**Task to carry out:**
In the entries that follow, find the line containing "(** A text without"; from there, copy every line exactly through the line containing "intros Hall. apply".
Data provided below:
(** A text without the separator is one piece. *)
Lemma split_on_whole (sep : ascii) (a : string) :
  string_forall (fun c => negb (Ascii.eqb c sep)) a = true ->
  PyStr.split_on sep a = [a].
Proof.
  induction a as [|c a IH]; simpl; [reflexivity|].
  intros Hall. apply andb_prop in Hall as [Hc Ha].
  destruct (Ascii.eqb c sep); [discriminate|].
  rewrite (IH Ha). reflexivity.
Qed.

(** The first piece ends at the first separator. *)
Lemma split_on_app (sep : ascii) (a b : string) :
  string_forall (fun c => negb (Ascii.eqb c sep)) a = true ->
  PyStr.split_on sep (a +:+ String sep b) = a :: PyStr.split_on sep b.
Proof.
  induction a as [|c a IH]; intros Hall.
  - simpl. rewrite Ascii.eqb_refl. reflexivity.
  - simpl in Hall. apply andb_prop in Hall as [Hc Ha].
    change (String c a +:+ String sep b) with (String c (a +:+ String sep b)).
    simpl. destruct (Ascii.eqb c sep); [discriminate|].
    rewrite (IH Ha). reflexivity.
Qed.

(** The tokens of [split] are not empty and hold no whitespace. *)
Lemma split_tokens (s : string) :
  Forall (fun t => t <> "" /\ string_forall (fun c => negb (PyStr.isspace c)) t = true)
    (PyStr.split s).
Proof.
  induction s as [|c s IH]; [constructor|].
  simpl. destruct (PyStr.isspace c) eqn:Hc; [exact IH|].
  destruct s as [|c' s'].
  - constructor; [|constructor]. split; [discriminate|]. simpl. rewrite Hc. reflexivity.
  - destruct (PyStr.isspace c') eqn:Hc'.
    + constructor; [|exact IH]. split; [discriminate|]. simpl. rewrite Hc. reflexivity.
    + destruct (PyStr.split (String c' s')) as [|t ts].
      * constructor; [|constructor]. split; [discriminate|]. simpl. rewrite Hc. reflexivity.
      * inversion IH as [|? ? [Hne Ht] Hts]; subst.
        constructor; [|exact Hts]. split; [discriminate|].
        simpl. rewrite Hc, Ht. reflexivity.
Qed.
End of Data provided.
Data provided below:
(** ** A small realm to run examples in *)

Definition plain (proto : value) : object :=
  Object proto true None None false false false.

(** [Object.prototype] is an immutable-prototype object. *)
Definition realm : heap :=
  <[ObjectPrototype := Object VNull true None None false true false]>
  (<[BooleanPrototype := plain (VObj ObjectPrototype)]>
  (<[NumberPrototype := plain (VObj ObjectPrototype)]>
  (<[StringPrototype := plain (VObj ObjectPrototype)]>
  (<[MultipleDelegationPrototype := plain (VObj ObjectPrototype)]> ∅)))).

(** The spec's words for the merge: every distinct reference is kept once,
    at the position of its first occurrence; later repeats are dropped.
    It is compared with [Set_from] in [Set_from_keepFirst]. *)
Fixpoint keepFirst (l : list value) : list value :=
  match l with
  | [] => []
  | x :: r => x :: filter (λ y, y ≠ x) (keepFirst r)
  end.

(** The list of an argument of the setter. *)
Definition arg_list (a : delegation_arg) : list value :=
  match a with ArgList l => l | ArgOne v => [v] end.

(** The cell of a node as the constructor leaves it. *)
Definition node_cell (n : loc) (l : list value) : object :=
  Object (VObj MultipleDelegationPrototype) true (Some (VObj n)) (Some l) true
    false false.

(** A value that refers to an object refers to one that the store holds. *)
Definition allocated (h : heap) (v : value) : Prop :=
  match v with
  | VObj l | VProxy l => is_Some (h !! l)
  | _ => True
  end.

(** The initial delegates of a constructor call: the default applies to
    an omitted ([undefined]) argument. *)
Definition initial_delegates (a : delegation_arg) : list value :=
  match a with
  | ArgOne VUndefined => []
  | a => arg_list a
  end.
End of Data provided.
**Answer area:**
(** A text without the separator is one piece. *)
Lemma split_on_whole (sep : ascii) (a : string) :
  string_forall (fun c => negb (Ascii.eqb c sep)) a = true ->
  PyStr.split_on sep a = [a].
Proof.
  induction a as [|c a IH]; simpl; [reflexivity|].
  intros Hall. apply andb_prop in Hall as [Hc Ha].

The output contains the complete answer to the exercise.